Getting VCF file for the 1000 genome project with rsid
0
0
Entering edit mode
13 months ago
Decedious • 0

Hello,

I am quite new to programming and bioinformatics. I am trying to access some VCF files from the 1000 genomes project and follow along a YouTube tutorial (OMGenomics) to do some analysis. I would also like to learn how to use the ensemble api later on as well so I would like to have the rsID within the VCF file. The problem is the current build is grch38 and I was not able to find VCF file with both sample data and rsID value for the latest build.

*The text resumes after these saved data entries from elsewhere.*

(** [SyncDatabase._row_to_record] on a fetched row: the converters have run,
    in the order of the columns. *)
Definition row_to_record (row : PageRecord) : pystr + PageRecord :=
  match convert_timestamp (last_edited row) with
  | inl e => inl e
  | inr edited =>
      match convert_timestamp (last_synced row) with
      | inl e => inl e
      | inr synced_at =>
          inr (mkPageRecord (notion_id row) (title row) (parent_id row)
                            (content_hash row) edited synced_at (status row))
      end
  end.

(** [SyncDatabase.get_page]: the exception of the converter, or the record,
    or [None]. *)
Definition get_page (st : State) (nid : pystr) : pystr + option PageRecord :=
  match db_pages st !! nid with
  | None => inr None
  | Some row =>
      match row_to_record row with
      | inl e => inl e
      | inr r => inr (Some r)
      end
  end.

Definition type_error_compare : pystr :=
  lit "can't compare offset-naive and offset-aware datetimes".

(** [a > b] on two [datetime] values. *)
Definition datetime_gt (a b : datetime) : pystr + bool :=
  match utcoffset a, utcoffset b with
  | None, None => inr (wall b <? wall a)
  | Some oa, Some ob => inr (wall b - ob <? wall a - oa)
  | _, _ => inl type_error_compare
  end.

(** [SyncDatabase.upsert_page]: insert, or on conflict replace every field. *)
Definition upsert_page (st : State) (page : PageRecord) : State :=
  mkState (<[notion_id page := page]> (db_pages st)) (db_sync_log st)
          (pages_dir st) (git_commits st) (git_pushed st) (ticks st).

(** [SyncDatabase.needs_sync]: the exception of [get_page] or of the
    comparison, or the answer. *)
Definition needs_sync (st : State) (nid : pystr) (edited : datetime) (h : pystr)
  : pystr + bool :=
  match get_page st nid with
  | inl e => inl e
  | inr None => inr true
  | inr (Some existing) =>
      if negb (bool_decide (content_hash existing = h)) then inr true
      else
        match datetime_gt edited (last_synced existing) with
        | inl e => inl e
        | inr true => inr true
        | inr false => inr false
        end
  end.

(** [datetime.utcnow()]: read the clock; the value is zone-less. *)
Definition utcnow (st : State) : datetime * State :=
  (mkDatetime (clock (ticks st)) None,
   mkState (db_pages st) (db_sync_log st) (pages_dir st)
           (git_commits st) (git_pushed st) (S (ticks st))).

(** SQLite's [CURRENT_TIMESTAMP]: the clock, in whole seconds. *)
Definition current_timestamp (st : State) : Z * State :=
  (clock (ticks st) / 1000000,
   mkState (db_pages st) (db_sync_log st) (pages_dir st)
           (git_commits st) (git_pushed st) (S (ticks st))).

(** [SyncDatabase.log_sync] *)
Definition log_sync (st : State) (n : nat) (dir stat msg : pystr) : State :=
  let '(now, st) := current_timestamp st in
  mkState (db_pages st)
          (db_sync_log st ++ [mkSyncLogEntry now n dir stat msg])
          (pages_dir st) (git_commits st) (git_pushed st) (ticks st).

(** [MAX(x)] over a column: NULL on no rows. *)
Fixpoint max_time (l : list Z) : option Z :=
  match l with
  | [] => None
  | t :: rest =>
      match max_time rest with
      | None => Some t
      | Some m => Some (Z.max t m)
      end
  end.

(** [SyncDatabase.get_last_sync_time]: [MAX(sync_time)] is an expression,
    so no converter runs on it, and the row holds the text, or [None]. *)
Definition get_last_sync_time (st : State) : option TimestampText :=
  mkTimestampText <$>
    max_time (log_sync_time <$>
              filter (fun e => log_status e = lit "success") (db_sync_log st)).

(** ** notion_client.py, as the orchestrator sees it *)

Definition attribute_error_isoformat : pystr :=
  lit "'str' object has no attribute 'isoformat'".

(** [NotionClient.get_database_pages], called with what
    [get_last_sync_time] returned. With [None] no filter is sent and the
    pages of the database come back, unless the request raises. A text is
    true in [if since:], and building the filter calls [since.isoformat()] on
    it, which raises [AttributeError] before any request is made. *)
Definition get_database_pages (w : World) (since : option TimestampText)
  : ListingFault + list NotionPage :=
  match since with
  | Some _ => inl (OtherError attribute_error_isoformat)
  | None =>
      match listing_fault w with
      | Some f => inl f
      | None => inr (remote_pages w)
      end
  end.

(** ** sync.py *)

Definition allowed (c : N) : bool :=
  isalnum c || bool_decide (c ∈ lit " -_").

Fixpoint lstrip (s : pystr) : pystr :=
  match s with
  | [] => []
  | c :: rest => if isspace c then lstrip rest else s
  end.

(** [str.strip()] *)
Definition strip (s : pystr) : pystr := rev (lstrip (rev (lstrip s))).

(** The [safe_title] of [_write_page_file]. *)
Definition safe_title (t : pystr) : pystr :=
  str_or (take 50 (strip (List.filter allowed t))) (lit "untitled").

(** The [filename] of [_write_page_file]. *)
Definition filename (page : NotionPage) : pystr :=
  safe_title (page_title page) ++ lit "_" ++ take 8 (page_id page) ++ lit ".md".

Definition nl : pystr := [10%N].

(** The [frontmatter] of [_write_page_file]. *)
Definition frontmatter (page : NotionPage) : pystr :=
  lit "---" ++ nl ++
  lit "notion_id: " ++ page_id page ++ nl ++
  lit "title: " ++ page_title page ++ nl ++
  lit "last_edited: " ++ isoformat (page_last_edited page) ++ nl ++
  lit "url: " ++ page_url page ++ nl ++
  lit "---" ++ nl ++
  nl.

(** The lines of the header block of a written file, as the file layout
    names them: identifier, title, last-edited timestamp, source URL, between
    two [---] rules. *)
Definition header_lines (page : NotionPage) : list pystr :=
  [ lit "---";
    lit "notion_id: " ++ page_id page;
    lit "title: " ++ page_title page;
    lit "last_edited: " ++ isoformat (page_last_edited page);
    lit "url: " ++ page_url page;
    lit "---" ].

Definition write_text (st : State) (path text : pystr) : State :=
  mkState (db_pages st) (db_sync_log st) (<[path := text]> (pages_dir st))
          (git_commits st) (git_pushed st) (ticks st).

(** [NotionSync._write_page_file]: the new state, or the exception of the
    write. *)
Definition write_page_file (w : World) (st : State) (page : NotionPage)
    (content : pystr) : pystr + State :=
  let path := filename page in
  match write_fault w path with
  | Some e => inl e
  | None => inr (write_text st path (frontmatter page ++ content))
  end.

Definition add_error (r : PullResult) (e : pystr) : PullResult :=
  mkPullResult (synced r) (skipped r) (pull_errors r ++ [e]).

Definition sync_failed (page : NotionPage) (e : pystr) : pystr :=
  lit "Failed to sync " ++ page_id page ++ lit ": " ++ e.

(** One iteration of the [for page in pages] loop of [_pull_from_notion],
    with its [try] / [except Exception]. *)
Definition sync_page (w : World) (acc : State * PullResult) (page : NotionPage)
  : State * PullResult :=
  let '(st, result) := acc in
  match fetch_content w (page_id page) with
  | inl e => (st, add_error result (sync_failed page e))
  | inr content =>
      let h := compute_hash content in
      match needs_sync st (page_id page) (page_last_edited page) h with
      | inl e => (st, add_error result (sync_failed page e))
      | inr false =>
        (st, mkPullResult (synced result) (S (skipped result)) (pull_errors result))
      | inr true =>
        match write_page_file w st page content with
        | inl e => (st, add_error result (sync_failed page e))
        | inr st1 =>
            let '(now, st2) := utcnow st1 in
            let record :=
              mkPageRecord (page_id page) (page_title page) (page_parent_id page)
                           h (page_last_edited page) now (lit "synced") in
            match upsert_fault w (page_id page) with
            | Some e => (st2, add_error result (sync_failed page e))
            | None =>
                (upsert_page st2 record,
                 mkPullResult (S (synced result)) (skipped result) (pull_errors result))
            end
        end
      end
  end.

Definition pull_loop (w : World) (pages : list NotionPage)
    (acc : State * PullResult) : State * PullResult :=
  fold_left (sync_page w) pages acc.

(** The dirty check finds nothing to write for a page: its content can be
    fetched and [needs_sync] is false for it. *)
Definition settled (w : World) (st : State) (page : NotionPage) : Prop :=
  exists content,
    fetch_content w (page_id page) = inr content /\
    needs_sync st (page_id page) (page_last_edited page) (compute_hash content)
      = inr false.


(** The number of outcomes recorded in a result dict. *)
Definition accounted (r : PullResult) : nat :=
  (synced r + skipped r + length (pull_errors r))%nat.

(** [NotionSync._pull_from_notion]: the result dict, or the exception that
    escapes it (only [NotionClientError] is caught around the listing). *)
Definition pull_from_notion (w : World) (st : State) : State * (pystr + PullResult) :=
  let result := mkPullResult 0 0 [] in
  let last_sync := get_last_sync_time st in
  match get_database_pages w last_sync with
  | inl (ClientError e) => (st, inr (add_error result (lit "Failed to fetch pages: " ++ e)))
  | inl (OtherError e) => (st, inl e)
  | inr pages =>
      let '(st1, r) := pull_loop w pages (st, result) in
      (st1, inr r)
  end.

Definition git_commit (st : State) (c : Commit) : State :=
  mkState (db_pages st) (db_sync_log st) (pages_dir st)
          (c :: git_commits st) (git_pushed st) (ticks st).

Definition git_push (st : State) : State :=
  mkState (db_pages st) (db_sync_log st) (pages_dir st)
          (git_commits st) (git_commits st) (ticks st).

(** The [except Exception] handler of [sync_now]. *)
Definition sync_aborted (st : State) (e : pystr) : State * SyncResult :=
  let st1 := log_sync st 0 (lit "pull") (lit "error") e in
  let '(now, st2) := utcnow st1 in
  (st2, mkSyncResult false (lit "pull") 0 0 [e] None now).

(** The last two statements of the [try] block of [sync_now]. *)
Definition sync_report (st : State) (n_synced n_skipped : nat)
    (errs : list pystr) (commit : option pystr) : State * SyncResult :=
  let st1 :=
    log_sync st n_synced (lit "pull")
             (if bool_decide (errs = []) then lit "success" else lit "partial")
             (if bool_decide (errs = []) then lit "" else join (lit "; ") errs) in
  let '(now, st2) := utcnow st1 in
  (st2, mkSyncResult (bool_decide (length errs = 0%nat)) (lit "pull")
                     n_synced n_skipped errs commit now).

(** An error entry that reports a failed push. *)
Definition push_related (e : pystr) : bool :=
  bool_decide (lit "Push failed: " `prefix_of` e).

(** [NotionSync.sync_now] *)
Definition sync_now (push : bool) (w : World) (st : State) : State * SyncResult :=
  match pull_from_notion w st with
  | (st1, inl e) => sync_aborted st1 e
  | (st1, inr pull_result) =>
      let n_synced := synced pull_result in
      let n_skipped := skipped pull_result in
      let errs := pull_errors pull_result in
      if has_changes w then
        match commit_outcome w with
        | inl e => sync_aborted st1 e
        | inr h =>
            let st2 := git_commit st1 (mkCommit h n_synced (lit "pull")) in
            if push then
              match push_outcome w with
              | Some e =>
                  sync_report st2 n_synced n_skipped
                              (errs ++ [lit "Push failed: " ++ e]) (Some h)
              | None => sync_report (git_push st2) n_synced n_skipped errs (Some h)
              end
            else sync_report st2 n_synced n_skipped errs (Some h)
        end
      else sync_report st1 n_synced n_skipped errs None
  end.

(** ** database.py, the other writers *)

(** [SyncDatabase.update_sync_status]: an [UPDATE ... WHERE notion_id = ?],
    which changes the row of that id, if there is one. *)
Definition update_sync_status (st : State) (nid stat : pystr) : State :=
  let '(now, st1) := utcnow st in
  mkState (alter (fun r => mkPageRecord (notion_id r) (title r) (parent_id r)
                             (content_hash r) (last_edited r) now stat)
                 nid (db_pages st1))
          (db_sync_log st1) (pages_dir st1) (git_commits st1) (git_pushed st1) (ticks st1).

(** [SyncDatabase.mark_synced] *)
Definition mark_synced (st : State) (nid h : pystr) : State :=
  let '(now, st1) := utcnow st in
  mkState (alter (fun r => mkPageRecord (notion_id r) (title r) (parent_id r)
                             h (last_edited r) now (lit "synced"))
                 nid (db_pages st1))
          (db_sync_log st1) (pages_dir st1) (git_commits st1) (git_pushed st1) (ticks st1).

(** [SyncDatabase.delete_page] *)
Definition delete_page (st : State) (nid : pystr) : State :=
  mkState (delete nid (db_pages st)) (db_sync_log st) (pages_dir st)
          (git_commits st) (git_pushed st) (ticks st).

(** ** notion_client.py, identifiers *)

Definition dash : N := 45%N.
(** A noisy sequence on which the permutation test is not clear-cut. *)
Definition noisy : list Q :=
  map inject_Z [0; 1; 0; 0; 1; 0; 1; 1; 0; 1; 1; 1].

(** *** Inputs in binary64 *)

Definition whole64 (xs : list PrimFloat.float) : slice :=
  Slice 0 0 (length xs).

Definition result64 {A} (o : outcome (FO:=F64Ops) (RS:=LCG) A) : option A :=
  match o with Done a _ => Some a | _ => None end.

(** The exact cumulative sum of the centered values has its minimum at
    the indices 0 and 3; the rounded one at 3 only. *)
Definition rounding_tie : list PrimFloat.float :=
  map float_of_int [1; 3; 2; 0; 3; 1].


Definition tenths : list PrimFloat.float :=
  replicate 3 0x1.999999999999ap-4%float.

Definition huge : list PrimFloat.float :=
  replicate 6 0x1.1ccf385ebc8ap+1023%float.

(** The significance level [0.05]. *)
Definition five_percent : PrimFloat.float := 0x1.999999999999ap-5%float.

(** ** Vocabulary of the specification *)

(** The slice [make] returns on heap [h]. *)
Definition fresh_slice {A} (h : list A) (n : nat) : slice :=
  Slice (length h) 0 n.

(** Consecutive non-empty segments leading from [a] to [b]. *)
Fixpoint chain (a b : Z) (segs : list (Z * Z)) : Prop :=
  match segs with
  | [] => a = b
  | (s, e) :: rest => s = a /\ s < e /\ chain e b rest
  end.

Definition long_enough (seg : Z * Z) : Prop := 5 <= seg.2 - seg.1.

(** Sorting by start index, as the test does before comparing. *)
Fixpoint insert_by_start (s : Z * Z) (l : list (Z * Z)) : list (Z * Z) :=
  match l with
  | [] => [s]
  | t :: l' => if s.1 <? t.1 then s :: t :: l' else t :: insert_by_start s l'
  end.

Definition sort_by_start (l : list (Z * Z)) : list (Z * Z) :=
  foldr insert_by_start [] l.

Definition disjoint (s t : Z * Z) : Prop := s.2 <= t.1 \/ t.2 <= s.1.

(** [segs] is an exact partition of [[0, n)]. *)
Definition exact_partition (n : Z) (segs : list (Z * Z)) : Prop :=
  (segs = [] -> n = 0)
  /\ (forall s, head segs = Some s -> s.1 = 0)
  /\ (forall i s t, segs !! i = Some s -> segs !! S i = Some t -> s.2 = t.1)
  /\ (forall s, last segs = Some s -> s.2 = n)
  /\ (forall s, s ∈ segs -> 0 <= s.1 /\ s.1 < s.2 /\ s.2 <= n)
  /\ (forall i j s t, i <> j -> segs !! i = Some s -> segs !! j = Some t ->
                     disjoint s t).

(** The boundary-snap heuristic of [cbsInner]. *)
Definition snap_start (maxStart : Z) : Z :=
  if maxStart <? 5 then 0 else maxStart.
Definition snap_end (n maxEnd : Z) : Z :=
  if n - maxEnd <? 5 then n else maxEnd.

(** The three parts a splitting frame [[start, end)] hands on. *)
Definition parts (start end_ s e : Z) : list (Z * Z) :=
  [(start, start + s); (start + s, start + e); (start + e, end_)].

Definition strictly_inside (start end_ : Z) (c : Z * Z) : Prop :=
  start <= c.1 /\ c.1 <= c.2 /\ c.2 <= end_ /\ c.2 - c.1 < end_ - start.

(** *** Vocabulary for the statistic *)

Section OrderVocabulary.
Context {FO : Float64Ops}.






(** The running sums of [z] stay at [z], and [z] compares neither above
    nor below itself: a zero, and in float64 an infinity or NaN too. *)
Definition stationary (z : float64) : Prop :=
  fadd z z = z /\ fgt z z = false /\ flt z z = false.

(** Each value is beyond the one before it, in the sense of [gt]. *)
Fixpoint climbs (gt : float64 -> float64 -> bool) (y : list float64) : bool :=
  match y with
  | a :: (b :: _) as y' => gt b a && climbs gt y'
  | _ => true
  end.

(** [y] climbs in the sense of [gt], and no value is on the other side
    ([lt]) of the first one. *)
Definition monotone (gt lt : float64 -> float64 -> bool) (y : list float64)
    : bool :=
  climbs gt y &&
  match y with
  | [] => true
  | a :: y' => forallb (fun v => negb (lt v a)) y'
  end.

Definition falling (y : list float64) : bool := monotone flt fgt y.

End OrderVocabulary.

(** *** Exact-arithmetic vocabulary *)

Definition Qsum (l : list Q) : Q := foldr Qplus 0%Q l.

(** [a] is the negation of [b]. *)
Definition negated (a b : Q) : Prop := (a == - b)%Q.

(** * Verified properties *)

(** ** The statistic: index ranges *)

Section StatisticFacts.
Context {FO : Float64Ops}.

Lemma CumSum_from_length acc s : length (CumSum_from acc s) = length s.
Proof. revert acc; induction s as [|v s IH]; intros acc; simpl; [done|]. by rewrite IH. Qed.

Lemma CumSum_length s : length (CumSum s) = length s.
Proof. destruct s; simpl; [done|]. by rewrite CumSum_from_length. Qed.

Lemma centered_cumsum_length x : length (centered_cumsum x) = length x.
Proof. unfold centered_cumsum. by rewrite CumSum_length, length_map. Qed.

Lemma MaxIdx_from_range best ind i s :
  0 <= ind < i ->
  0 <= MaxIdx_from best ind i s < i + Z.of_nat (length s).
Proof.
  revert best ind i; induction s as [|v s IH]; intros best ind i Hi; simpl.
  - lia.
  - destruct (fgt v best).
    + specialize (IH v i (i + 1)). lia.
    + specialize (IH best ind (i + 1)). lia.
Qed.

Lemma MinIdx_from_range best ind i s :
  0 <= ind < i ->
  0 <= MinIdx_from best ind i s < i + Z.of_nat (length s).
Proof.
  revert best ind i; induction s as [|v s IH]; intros best ind i Hi; simpl.
  - lia.
  - destruct (flt v best).
    + specialize (IH v i (i + 1)). lia.
    + specialize (IH best ind (i + 1)). lia.
Qed.

Lemma MaxIdx_range s : s <> [] -> 0 <= MaxIdx s < Z.of_nat (length s).
Proof.
  destruct s as [|v s]; [done|]; intros _; simpl.
  pose proof (MaxIdx_from_range v 0 1 s). lia.
Qed.

Lemma MinIdx_range s : s <> [] -> 0 <= MinIdx s < Z.of_nat (length s).
Proof.
  destruct s as [|v s]; [done|]; intros _; simpl.
  pose proof (MinIdx_from_range v 0 1 s). lia.
Qed.

Lemma extrema_range y i0 i1 :
  y <> [] -> extrema y = (i0, i1) -> 0 <= i0 /\ i0 <= i1 /\ i1 < Z.of_nat (length y).
Proof.
  intros Hy. unfold extrema.
  pose proof (MaxIdx_range y Hy). pose proof (MinIdx_range y Hy).
  destruct (Z.ltb_spec (MinIdx y) (MaxIdx y)); intros [= <- <-]; lia.
Qed.

(** The split returned by [cbsStat] on a non-empty input is a non-empty
    interval inside the input, and no error is ever reported. *)
Lemma cbsStat_bounds x t s e err :
  x <> [] -> cbsStat x = (t, s, e, err) ->
  0 <= s /\ s < e /\ e <= Z.of_nat (length x) /\ err = None.
Proof.
  intros Hx. unfold cbsStat. destruct x as [|v x']; [done|].
  set (x := v :: x') in *.
  destruct (extrema (centered_cumsum x)) as [i0 i1] eqn:He.
  apply extrema_range in He.
  2:{ intros Hnil. apply (f_equal length) in Hnil. rewrite centered_cumsum_length in Hnil. done. }
  rewrite centered_cumsum_length in He.
  destruct (feq _ _); intros [= <- <- <- <-]; repeat split; lia.
Qed.

Lemma cbsStat_no_error x : (cbsStat x).2 = None.
Proof.
  unfold cbsStat. destruct x; [done|].
  destruct (extrema _); destruct (feq _ _); done.
Qed.

End StatisticFacts.

(** ** Lists: swapping two elements *)

Section ListFacts.
Context {A : Type}.
Implicit Types l : list A.

Lemma insert_cons_Permutation l j b c :
  l !! j = Some c -> c :: <[j:=b]> l ≡ₚ b :: l.
Proof.
  revert j; induction l as [|a l IH]; intros [|j] Hj; simplify_eq/=.
  - apply Permutation_swap.
  - rewrite (Permutation_swap a c), (IH _ Hj). apply Permutation_swap.
Qed.

Lemma swap_Permutation l i j b c :
  l !! i = Some b -> l !! j = Some c -> <[j:=b]> (<[i:=c]> l) ≡ₚ l.
Proof.
  revert i j; induction l as [|a l IH]; intros [|i] [|j] Hi Hj; simplify_eq/=.
  - done.
  - by apply insert_cons_Permutation.
  - symmetry. rewrite <- (insert_cons_Permutation l i c b Hi) at 1. done.
  - f_equiv. by apply IH.
Qed.

End ListFacts.

(** ** The heap, the shuffle and the permutation loop *)

Section MachineFacts.
Context {FO : Float64Ops} {RS : RandSource}.
Implicit Types (h : list (list float64)) (a : list float64) (r : Rand) (x : slice).

Lemma bind_Done {A B} (m : M A) (f : A -> M B) st v st' :
  m st = Done v st' -> (m ≫= f) st = f v st'.
Proof. intros H. unfold mbind, M_bind. by rewrite H. Qed.

Lemma valid_lookup h x :
  valid h x ->
  exists a, h !! s_base x = Some a /\ (s_off x + s_len x <= length a)%nat.
Proof.
  intros [Hb Hl]. destruct (lookup_lt_is_Some_2 h (s_base x) Hb) as [a Ha].
  rewrite Ha in Hl. eauto.
Qed.

Lemma view_length h x : valid h x -> length (view h x) = s_len x.
Proof.
  intros (a & Ha & Hl)%valid_lookup. unfold view. rewrite Ha; simpl.
  rewrite length_take, length_drop. lia.
Qed.

Lemma valid_app h h' x : valid h x -> valid (h ++ h') x.
Proof.
  intros Hv. destruct (valid_lookup _ _ Hv) as (a & Ha & Hl).
  destruct Hv as [Hb _]. split.
  - rewrite length_app. lia.
  - rewrite lookup_app_l by done. by rewrite Ha.
Qed.

Lemma view_app h h' x : valid h x -> view (h ++ h') x = view h x.
Proof. intros [Hb _]. unfold view. by rewrite lookup_app_l. Qed.

Lemma read_view h r x :
  valid h x -> read x (State h r) = Done (view h x) (State h r).
Proof.
  intros (a & Ha & Hl)%valid_lookup. unfold read, view; simpl.
  rewrite Ha; simpl. by rewrite decide_True.
Qed.

Lemma subslice_Done x lo hi st :
  0 <= lo -> lo <= hi -> hi <= len x ->
  subslice x lo hi st =
    Done (Slice (s_base x) (s_off x + Z.to_nat lo) (Z.to_nat (hi - lo))) st.
Proof. intros. unfold subslice. by rewrite decide_True. Qed.

Lemma subslice_valid h x lo hi :
  valid h x -> 0 <= lo -> lo <= hi -> hi <= len x ->
  valid h (Slice (s_base x) (s_off x + Z.to_nat lo) (Z.to_nat (hi - lo))).
Proof. unfold valid, len; simpl. intros [? ?] ? ? ?. split; [done|lia]. Qed.
(** C5: when some cell strictly inside the border is free of the snake,
    food placement does not fail; whatever cell it returns is on no cell of
    the snake and strictly inside the border lines, and is the first cell
    sampled off the snake; it returns as soon as a draw falls on a free
    cell, and is left without a result only when every cell sampled so far
    was on the snake; and the assignment of the new food leaves snake,
    score and direction as they were. *)
Theorem C5_create_food :
  forall cells box draws,
    (exists c, inside box c /\ ~ In c cells) ->
    (forall e, create_food cells box draws <> Raise e)
    /\ (forall food rest,
           create_food cells box draws = Ok (food, rest) ->
           ~ In food cells /\ inside box food
           /\ exists before,
               samples box draws = before ++ food :: samples box rest
               /\ Forall (fun c => In c cells) before)
    /\ (forall c,
           inside box c -> ~ In c cells ->
           create_food cells box (fst c :: snd c :: draws) = Ok (c, draws))
    /\ (create_food cells box draws = Starved ->
        Forall (fun c => In c cells) (samples box draws))
    /\ (forall g w g' w',
           snake g = cells -> entropy w = draws ->
           place_food box g w = Ok (g', w') ->
           snake g' = snake g /\ score g' = score g
           /\ direction g' = direction g
           /\ poll_timeout w' = poll_timeout w /\ screen w' = screen w).
Proof.
  intros cells box draws (c0 & [Hr0 Hc0] & _).
  split.
  { intros e. apply create_food_no_raise;
      destruct box as [[top left] [bottom right]]; simpl in *; lia. }
  split.
  { intros food rest E. pose proof (create_food_ok _ _ _ _ _ E) as [Hn Hi].
    split; [exact Hn|]. split; [exact Hi|].
    eapply create_food_first_off_snake. exact E. }
  split; [intros c; apply create_food_first_free|].
  split; [apply create_food_starved|].
  intros g w g' w' _ _. unfold place_food, bind.
  destruct (create_food (snake g) box (entropy w)) as [[f rest]| |];
    try discriminate.
  intros E. inversion E; subst. simpl. auto.
Qed.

I couldn't really check the high coverage (http://ftp.1000genomes.ebi.ac.uk/vol1/ftp/data_collections/1000G_2504_high_coverage/working/20201028_3202_raw_GT_with_annot/) because of its massive size.

I thought maybe I could use grch37 vcf files but with v5b(http://ftp.1000genomes.ebi.ac.uk/vol1/ftp/release/20130502/) they removed the rsID values and said mapping was available in ensemble. I used ensemble (http://ftp.ensembl.org/pub/grch37/release-105/variation/vcf/homo_sapiens/). There seems to be more snps than the VCF file (v5b) I got from 1000 genome website. Not sure if i have right data or you have to map it differently. Although, I can merge them so the location and alleles match and add the ids, not sure if there would be some conflicts. I did manage to find a v5a(https://ftp.ncbi.nih.gov/1000genomes/ftp/release/20130502/) from ncbi site but when I tried to look up some rsID on the browser, it found no matches or wrong information like the position on the site, guessing due to updates.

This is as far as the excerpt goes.